Dell accused of charging fees to install freeware Firefox browser

Dell Desktop Wallpapers 1Mozilla is reported to be considering legal action against Dell, after it was revealed that the PC maker was charging customers in the UK a fee amounting to around $27 to install its free Firefox browser on new computers.

Sources told The Register of Mozilla’s plans just days after it learned that Dell was demanding a fee of £16 from UK-based customers who wished to have the browser pre-installed on new laptops bought from the company. The website was alerted by a Dell customer, who grabbed a screenshot of the additional charge. The non-profit group has now begun an official investigation into Dell’s policy, but it’s not clear if any legal action will result.

Mozilla is upset because its browser software, which is one of the most popular on the internet with around 500 million users worldwide, is supposed to be entirely free for people to use when carrying the Firefox brand name. Previously, Denelle Dixon-Thayer, Mozilla’s vice president of business and legal affairs, told the BBC that the organization had never struck a deal with any company to charge for its software.

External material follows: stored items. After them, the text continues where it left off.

(** Memory outside of all rings, and what is not in rings at all. *)
Lemma vm_rep_agree m m' rs :
  vm_rep m rs -> (forall hdr R a, rs !! hdr = Some R -> a ∈ nodes hdr R -> agree_at m m' a) -> vm_rep m' rs.
Proof.
  intros Hrep Ha. split; [|by apply Hrep]. intros hdr R HR. eapply ring_ok_agree; [by apply (vr_rings _ _ Hrep)|].
  intros a Hin. by eapply Ha.
Qed.

Lemma nodes_with_region hdr R l1 r l2 r' :
  rg_list R = l1 ++ r :: l2 -> r_addr r' = r_addr r ->
  nodes hdr (with_list (l1 ++ r' :: l2) R) = nodes hdr R.
Proof. intros E Ha. unfold nodes. simpl. by rewrite E, !addrs_app; simpl; rewrite Ha. Qed.

(** One region changes in place. *)
Lemma vm_rep_region m rs hdr R l1 r l2 r' L E :
  vm_rep m rs -> rs !! hdr = Some R -> rg_list R = l1 ++ r :: l2 -> r_addr r' = r_addr r ->
  L = <[r_addr r := mk_links (last_addr hdr l1) (first_addr l2 hdr) (r_start r') (r_end r')]> (vm_links m) ->
  E = <[r_addr r := r_entry r']> (vm_entries m) ->
  vm_rep (with_entries E (with_links L m)) (<[hdr := with_list (l1 ++ r' :: l2) R]> rs).
Proof.
  intros Hrep HR El Ha -> ->. pose proof (vr_rings _ _ Hrep _ _ HR) as [H1 H2 H3 H4 H5].
  destruct (rep_nodup_split _ _ _ _ Hrep HR _ _ _ El) as (Hn1 & Hn2 & Hnh & _ & _).
  assert (Hnode : r_addr r ∈ nodes hdr R) by (unfold nodes; rewrite El, addrs_app; set_solver).
  eapply vm_rep_change; [done..| | |].
  - split; simpl.
    + done.
    + rewrite lookup_insert_ne by done. rewrite H2, El. f_equal. f_equal.
      * rewrite !last_addr_app. by rewrite Ha.
      * by rewrite !first_addr_app; simpl; rewrite Ha.
    + rewrite El in H3. apply seg_app in H3 as [Hs1 [_ Hs2]]. apply seg_app. simpl. rewrite Ha. split_and!.
      * by apply seg_insert_other.
      * by rewrite lookup_insert_eq.
      * by apply seg_insert_other.
    + intros x Hx. rewrite El in H4. destruct (decide (r_addr x = r_addr r)) as [Hx'|Hx'].
      * rewrite Hx', lookup_insert_eq. f_equal. apply elem_of_app in Hx as [Hx|Hx].
        { destruct Hn1. rewrite <- Hx'. by apply elem_of_addrs. }
        apply elem_of_cons in Hx as [->|Hx]; [done|]. destruct Hn2. rewrite <- Hx'. by apply elem_of_addrs.
      * rewrite lookup_insert_ne by done. apply H4. set_solver.
    + by rewrite (nodes_with_region _ _ _ _ _ _ El Ha).
  - intros a. rewrite (nodes_with_region _ _ _ _ _ _ El Ha). by left.
  - intros a Hna _. assert (a <> r_addr r) by set_solver. unfold agree_at. simpl.
    by rewrite !lookup_insert_ne by done.
Qed.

“There is no agreement between Dell and Mozilla which allows Dell or anyone else to charge for installing Firefox using that brand name,” said Dixon-Thayer. “Our trademark policy makes clear that this is not permitted and we are investigating this specific report.”

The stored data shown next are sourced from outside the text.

Lemma own_range_check D R v E G (st : vs) start last Q :
  own D R v E G st ->
  Q (Z.min (Z.max start (rg_lo R)) (Z.min last (rg_hi R)), Z.min last (rg_hi R)) st ->
  mwp (VM_MAP_RANGE_CHECK map start last) Q st.
Proof.
  intros Ho HQ. apply mwp_bind. eapply own_start_map; [done|]. apply mwp_bind. eapply own_end_map; [done|].
  apply mwp_ret.
  replace (if start <? rg_lo R then rg_lo R else start) with (Z.max start (rg_lo R)) by (destruct (Z.ltb_spec start (rg_lo R)); lia).
  replace (if rg_hi R <? last then rg_hi R else last) with (Z.min last (rg_hi R)) by (destruct (Z.ltb_spec (rg_hi R) last); lia).
  replace (if last `min` rg_hi R <? start `max` rg_lo R then last `min` rg_hi R else start `max` rg_lo R)
    with (Z.min (Z.max start (rg_lo R)) (Z.min last (rg_hi R)))
    by (destruct (Z.ltb_spec (last `min` rg_hi R) (start `max` rg_lo R)); lia). done.
Qed.

(** The end of every operation: the map is as it should be, and unlocked. *)
Record finished (k : nat) (D : gmap Z (vm_map_links * vm_map_entry)) (R R' : ring) (v v' : vm_map) (E' : list vm_event)
    (F : list Z) (G' : refs) (st' : vs) : Prop := mk_finished {
  fin_own : own D R' v' E' G' st';
  fin_good : good k R' v' G' F;
  fin_unlocked : vm_lock v' = Unlocked;
  fin_same : rg_same R R';
  fin_pmap : vm_pmap v' = vm_pmap v
}.

(** ** Inheritance *)

Lemma inherit_spec D R v E G F (st : vs) start last x :
  own D R v E G st -> good 2 R v G F -> vm_lock v = Unlocked ->
  mwp (vm_map_inherit env map start last x) (fun kr st' => kr = KERN_SUCCESS /\
    exists R' v' G', finished 0 D R R' v v' E F G' st' /\
      changed_in start last (set_inheritance x) (rg_list R) (rg_list R')) st.
Proof.
  intros Ho Hg Hl. unfold vm_map_inherit. pose proof (wf_ordered _ _ _ (gd_wf _ _ _ _ _ _ Hg)) as Hord.
  apply mwp_bind. eapply own_lock; [done..|]. intros st1 Ho1.
  apply mwp_bind. eapply own_range_check; [exact Ho1|].
  set (t := Z.min last (rg_hi R)). set (s := Z.min (Z.max start (rg_lo R)) t). cbn [fst snd].
  apply mwp_bind. eapply first_in_range_good; [done|exact Ho1|by eapply good_map; [..|exact Hg]|].
  intros R1 G1 l1 l2 h st2 El1 H1 H2 Hm1 Hs1 Hn1 Hh Hg1 Ho2.
  apply mwp_bind. eapply own_fuel; [exact Ho2|]. intros fuel Hfuel.
  apply mwp_bind. eapply (range_loop_spec env rs maps copies map Hzalloc _ _ (set_inheritance x) (fun _ => [])); [apply attribute_inheritance| |exact Ho2|exact Hg1|exact El1| |].
  { intros D0 R0 E0 G0 st0 k1 r k2 Ho0 E1. rewrite app_nil_r. by eapply own_update_entry. }
  { rewrite El1, length_app in Hfuel. lia. }
  intros R2 G2 P S st3 El2 Hs2 Hn2 HP HS Hm2 Hg2 Ho3.
  apply mwp_bind. eapply own_unlock; [exact Ho3|done|]. intros st4 Ho4. apply mwp_ret. split; [done|].
  assert (HE : (P ≫= fun _ : region => @nil vm_event) = []) by (clear; by induction P).
  rewrite HE, app_nil_r in Ho4. exists R2, (set_lock Unlocked (set_hint h (locked v))), G2. split.
  - split; [exact Ho4|by eapply good_map; [..|exact Hg2]|done|by eapply rg_same_trans|done].
  - rewrite El2. eapply changed_clamp; [exact Hord|]. intros a. rewrite <- Hm1, El1.
    by eapply changed_walk; [apply attribute_inheritance|..].
Qed.
(** ** Protection *)

(** The maximum protection allows the new one. *)
Definition allows (new_prot : Z) (e : vm_map_entry) : Prop :=
  Z.land new_prot (Z.lor VM_PROT_NOTIFY (max_protection e)) = new_prot.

Indeed, the relevant part of Mozilla’s terms of service explains this quite clearly:

“The Mozilla product must be without cost and its distribution (whether by download or other media) may not be subject to a fee, or tied to subscribing to or purchasing a service, or the collection of personal information.

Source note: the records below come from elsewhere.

(* ===== verification/VmSimplify.v ===== *)
(** * Joining two entries

    [vm_map_simplify] joins an entry with the one before it if they map
    adjacent parts of the same object with the same attributes.  It does not
    look at [in_transition] and [needs_wakeup]: what the addresses of the
    second entry are mapped to stays the same but for these. *)

From S2P Require Import Prelude Names Splay Table Space Hash Entry World Vm VmMap VmRing VmOwn VmMapInv VmClip VmMapOps VmDelete.

(** The entry without the marks of a change in progress. *)
Definition steady (e : vm_map_entry) : vm_map_entry :=
  mk_map_entry (vme_object e) (vme_offset e) (is_shared e) (is_sub_map e) false false (needs_copy e) (protection e)
    (max_protection e) (inheritance e) (wired_count e) (user_wired_count e) (projected_on e).

Definition extended (p x : region) : region := mk_region (r_addr p) (r_start p) (r_end x) (r_entry p).

(** The conditions of [vm_map_simplify]. *)
Definition joinable (p x : region) : Prop :=
  r_end p = r_start x /\ same_attributes (r_entry p) (r_entry x) = true /\
  u32 (vme_offset (r_entry p) + (r_end p - r_start p)) = vme_offset (r_entry x) /\
  projected_on (r_entry p) = 0 /\ projected_on (r_entry x) = 0.

Lemma joined_entry p x a : joinable p x -> steady (entry_for (extended p x) a) = steady (entry_for x a).
Proof.
  intros (He & Hs & Ho & Hp & Hx). unfold same_attributes in Hs. rewrite !andb_true_iff, !negb_true_iff, !Z.eqb_eq in Hs.
  destruct Hs as ((((((((((H1 & H2) & H3) & H4) & H5) & H6) & H7) & H8) & H9) & H10) & H11). apply eqb_prop in H10.
  unfold steady, entry_for. simpl. f_equal; try congruence. rewrite <- Ho. unfold u32. rewrite Zplus_mod_idemp_l. f_equal. lia.
Qed.

Lemma mapped_joined lo l1 p x l2 hi a :
  ordered lo (l1 ++ p :: x :: l2) hi -> joinable p x ->
  steady <$> mapped (l1 ++ extended p x :: l2) a = steady <$> mapped (l1 ++ p :: x :: l2) a.
Proof.
  intros Hord Hj. rewrite !mapped_app. destruct (mapped l1 a); [done|]. simpl.
  apply ordered_split in Hord as (_ & Hp & (Hpx & Hx & _)). destruct Hj as (He & Hj').
  destruct (covers p a) eqn:Cp; [|destruct (covers x a) eqn:Cx].
  - apply covers_spec in Cp. by rewrite (proj2 (covers_spec (extended p x) a)) by (simpl; lia).
  - apply covers_spec in Cx. rewrite (proj2 (covers_spec (extended p x) a)) by (simpl; lia). simpl. f_equal. by apply joined_entry.
  - apply covers_false in Cp, Cx. by rewrite (proj2 (covers_false (extended p x) a)) by (simpl; lia).
Qed.

Section simplify.
Context {St : Type} `{!ObjectOps St} `{!ObjectLaws St} (env : vm_env St).
Context (rs : gmap Z ring) (maps : gmap Z vm_map) (copies : gmap Z vm_map_copy) (map : Z).

Abbreviation vs := (vmem * St)%type.
Abbreviation own := (own rs maps copies map).
Abbreviation good := (good map).
Abbreviation finished := (finished rs maps copies map).

Lemma good_joined k R v G G0 F l1 p x l2 v' :
  good k R v G F -> rg_list R = l1 ++ p :: x :: l2 -> joinable p x -> accounts G0 (l1 ++ p :: l2) F -> roomy k G0 ->
  vm_size v' = vm_size v -> vm_hint v' = r_addr p -> vm_first_free v' = (if vm_first_free v =? r_addr x then r_addr p else vm_first_free v) ->
  good k (with_list (l1 ++ extended p x :: l2) (linked_ring (-1) (l1 ++ p :: l2) R)) v' G0 F.
Proof.
  intros [[W1 W2 W3 W4 W5 W6 W7] Hp Ha Hr] El Hj HG0 Hr0 Hs Hh Hf. destruct Hj as (He & _). rewrite El in W1, W4, W5, Hp.
  pose proof (ordered_split _ _ _ _ _ W1) as (O1 & O2 & (O3 & O4 & O5)).
  assert (Hnodes : forall a, a ∈ nodes map R -> a <> r_addr x -> a ∈ map :: addrs (l1 ++ extended p x :: l2)).
  { intros a. unfold nodes. rewrite El, !addrs_app. simpl. rewrite !elem_of_cons, !elem_of_app, !elem_of_cons. tauto. }
  assert (Hpn : r_addr p ∈ map :: addrs (l1 ++ extended p x :: l2)).
  { rewrite addrs_app. simpl. rewrite elem_of_cons, elem_of_app, elem_of_cons. tauto. }
  split; [split; simpl; try done|..].
  - eapply ordered_join; [exact O1|]. simpl. split_and!; [lia|lia|done].
  - rewrite W4, !length_app. simpl. lia.
  - rewrite Hs, W5, !total_app. simpl. lia.
  - by rewrite Hh.
  - rewrite Hf. destruct (Z.eqb_spec (vm_first_free v) (r_addr x)); [done|by apply Hnodes].
  - unfold plain in *. simpl. rewrite Forall_app, !Forall_cons in *. simpl. tauto.
  - unfold accounts in *. rewrite HG0. simpl. by rewrite !refs_of_mid.
  - done.
Qed.

Lemma join_entries_spec D R v E G F k (st : vs) l1 p x l2 Q :
  own D R v E G st -> good k R v G F -> rg_list R = l1 ++ p :: x :: l2 -> joinable p x ->
  (forall R' v' G' st', rg_list R' = l1 ++ extended p x :: l2 -> rg_same R R' -> vm_lock v' = vm_lock v -> vm_pmap v' = vm_pmap v ->
     good k R' v' G' F -> own D R' v' E G' st' -> Q tt st') ->
  mwp (join_entries map (r_addr p) (r_addr x)) Q st.
Proof.
  intros Ho Hg El Hj HQ. apply mwp_bind. eapply own_map_at; [exact Ho|].
  set (v1 := if vm_first_free v =? r_addr x then set_first_free (r_addr p) v else v).
  assert (Hff : mwp (when (vm_first_free v =? r_addr x) (update_map map (set_first_free (r_addr p)))) (fun _ st' => own D R v1 E G st') st).
  { apply mwp_when. unfold v1. destruct (vm_first_free v =? r_addr x); [by eapply own_update_map|done]. }
  apply mwp_bind. eapply mwp_mono; [exact Hff|]. intros [] st1 Ho1.
  apply mwp_bind. eapply own_update_map; [exact Ho1|]. intros st2 Ho2. set (v2 := set_hint (r_addr p) v1) in *.
  assert (El' : rg_list R = (l1 ++ [p]) ++ x :: l2) by (by rewrite El, <- app_assoc).
  assert (HD : D !! r_addr x = None).
  { destruct (D !! r_addr x) as [[k0 e0]|] eqn:HD; [|done].
    destruct (own_loose _ _ _ _ _ _ _ _ _ _ Ho _ _ _ HD) as (_ & _ & Hd). by destruct (detached_ne _ _ _ _ _ _ _ Hd El'). }
  apply mwp_bind. eapply own_unlink; [exact Ho2|exact El'|]. intros st3 Ho3. rewrite <- app_assoc in Ho3. simpl in Ho3.
  apply mwp_bind, mwp_bind. eapply own_loose_links; [exact Ho3|apply lookup_insert_eq|]. apply mwp_ret. cbn [vme_end].
  apply mwp_bind. eapply own_update_links with (r := p) (s := r_start p) (e := r_end x); [exact Ho3|done|done|]. intros st4 Ho4.
  fold (extended p x) in Ho4. set (R' := with_list _ _) in Ho4.
  pose proof (gd_accounts _ _ _ _ _ _ Hg) as Ha. unfold accounts in Ha. rewrite El', refs_of_mid, <- !app_assoc in Ha. simpl in Ha.
  apply mwp_bind. eapply own_loose_entry; [exact Ho4|apply lookup_insert_eq|].
  apply mwp_bind. eapply (own_deallocate _ _ _ _ _ _ _ _ _ (mk_refs (rf_room G) (refs_of (l1 ++ p :: l2) ++ F))); [exact Ho4|exact Ha|done|].
  intros st5 Ho5. eapply own_dispose; [exact Ho5|apply lookup_insert_eq|]. intros st6 Ho6. rewrite delete_insert_id in Ho6 by done.
  eapply HQ; [| | | | |exact Ho6]; [done|done|by unfold v2, v1; destruct (_ =? _)|by unfold v2, v1; destruct (_ =? _)|].
  eapply good_joined; [exact Hg|exact El|exact Hj|by unfold accounts|exact (gd_room _ _ _ _ _ _ Hg)|by unfold v2, v1; destruct (_ =? _)|done|].
  unfold v2, v1. by destruct (_ =? _).
Qed.

Lemma simplify_spec D R v E G F k (st : vs) start :
  own D R v E G st -> good k R v G F -> vm_lock v = Unlocked ->
  mwp (vm_map_simplify map start) (fun _ st' => exists R' v' G', finished k D R R' v v' E F G' st' /\
    (length (rg_list R') <= length (rg_list R))%nat /\
    forall a, steady <$> mapped (rg_list R') a = steady <$> mapped (rg_list R) a) st.
Proof.
  intros Ho Hg Hl. unfold vm_map_simplify. apply mwp_bind. eapply own_lock; [done..|]. intros st1 Ho1.
  assert (Hg1 : good k R (locked v) G F) by (by eapply good_map; [..|exact Hg]).
  apply mwp_bind. eapply mwp_mono; [eapply lookup_entry_spec; [exact Ho1|apply Hg1]|].
  intros [found entry] st2 (Hans & h & Hh & Ho2 & _). apply (good_hint _ _ _ _ _ _ h Hh) in Hg1. cbn [fst snd] in *.
  assert (Hend : forall R' v' G' (st' : vs), own D R' v' E G' st' -> good k R' v' G' F -> vm_lock v' = WriteLocked -> vm_pmap v' = vm_pmap v ->
    rg_same R R' -> (length (rg_list R') <= length (rg_list R))%nat ->
    (forall a, steady <$> mapped (rg_list R') a = steady <$> mapped (rg_list R) a) ->
    mwp (vm_map_unlock map) (fun _ st' => exists R' v' G', finished k D R R' v v' E F G' st' /\
      (length (rg_list R') <= length (rg_list R))%nat /\
      forall a, steady <$> mapped (rg_list R') a = steady <$> mapped (rg_list R) a) st').
  { intros R' v' G' st' Ho' Hg' Hlk Hpm Hsame Hlen Hm. eapply own_unlock; [exact Ho'|exact Hlk|]. intros st'' Ho''.
    exists R', (set_lock Unlocked v'), G'. split; [|done]. split; [exact Ho''|by eapply good_map; [..|exact Hg']|done|done|done]. }
  pose proof (Hend R _ G st2 Ho2 Hg1 eq_refl eq_refl (conj eq_refl (conj eq_refl eq_refl)) (le_n _) (fun _ => eq_refl)) as Hsame.
  destruct found; unfold lookup_answer in Hans; cbn [fst snd] in Hans.
  2: { apply mwp_bind, mwp_ret. rewrite Z.eqb_refl. by apply mwp_bind, mwp_ret. }
  destruct Hans as (l1 & x & l2 & El & -> & Hx). apply mwp_bind. eapply own_prev_region; [exact Ho2|exact El|].
  destruct l1 as [|p l1 _] using rev_ind; [simpl; rewrite Z.eqb_refl; by apply mwp_bind, mwp_ret|]. rewrite last_addr_snoc.
  assert (El' : rg_list R = l1 ++ p :: x :: l2) by (by rewrite El, <- app_assoc).
  assert (Hp : p ∈ rg_list R) by (rewrite El'; apply elem_of_app; right; by left).
  rewrite (proj2 (Z.eqb_neq _ _) (own_addr_ne _ _ _ _ _ _ _ _ _ _ _ Ho2 Hp)).
  apply mwp_bind, mwp_bind. eapply own_links_at; [exact Ho2|exact El'|]. apply mwp_bind. eapply own_entry_at; [exact Ho2|exact Hp|].
  apply mwp_bind. eapply own_entry_at; [exact Ho2|rewrite El; apply elem_of_app; right; by left|]. cbn [vme_start vme_end].
  apply mwp_when. destruct ((r_end p =? start) && _ && _ && _ && _) eqn:Hc; [|exact Hsame].
  rewrite !andb_true_iff, !Z.eqb_eq in Hc. destruct Hc as ((((Hc1 & Hc2) & Hc3) & Hc4) & Hc5).
  pose proof (wf_ordered _ _ _ (gd_wf _ _ _ _ _ _ Hg)) as Hord. rewrite El' in Hord.
  assert (Hj : joinable p x).
  { pose proof (ordered_split _ _ _ _ _ Hord) as (_ & _ & (? & _)). split_and!; [lia|done..]. }
  eapply join_entries_spec; [exact Ho2|exact Hg1|exact El'|exact Hj|]. intros R' v' G' st' E' Hs' Hlk' Hpm' Hg' Ho'.
  eapply Hend; [exact Ho'|exact Hg'|by rewrite Hlk'|by rewrite Hpm'|done|rewrite E', El', !length_app; simpl; lia|].
  intros a. rewrite E', El'. by eapply mapped_joined.
Qed.
End simplify.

If you want to sell the product, you may do so, but you must call that product by another name — one unrelated to Mozilla or any of the Mozilla Marks.”

However, Dell argues that it isn’t charging fees for Firefox at all – rather, it says that the charge is for the time and labor involved in installing the browser onto its machines. That argument may give it some, albeit shaky, legal ground to stand on, but it’s not one that’ll generate much sympathy. At the most, Firefox takes around ten minutes to install, which means that Dell is charging around $165 an hour to load its PCs with free, open-source software.

Smaller computer service providers have been guilty of tricking people into paying for free software in the past, but this is the first time we can recall a major tech company operating along what appears to be similar lines. Dell may or may not be acting illegally, but the fact it’s asking so much to perform a relatively simple service (and one that no other PC makers charge for) is a rare case of negative publicity for an otherwise well-respected company.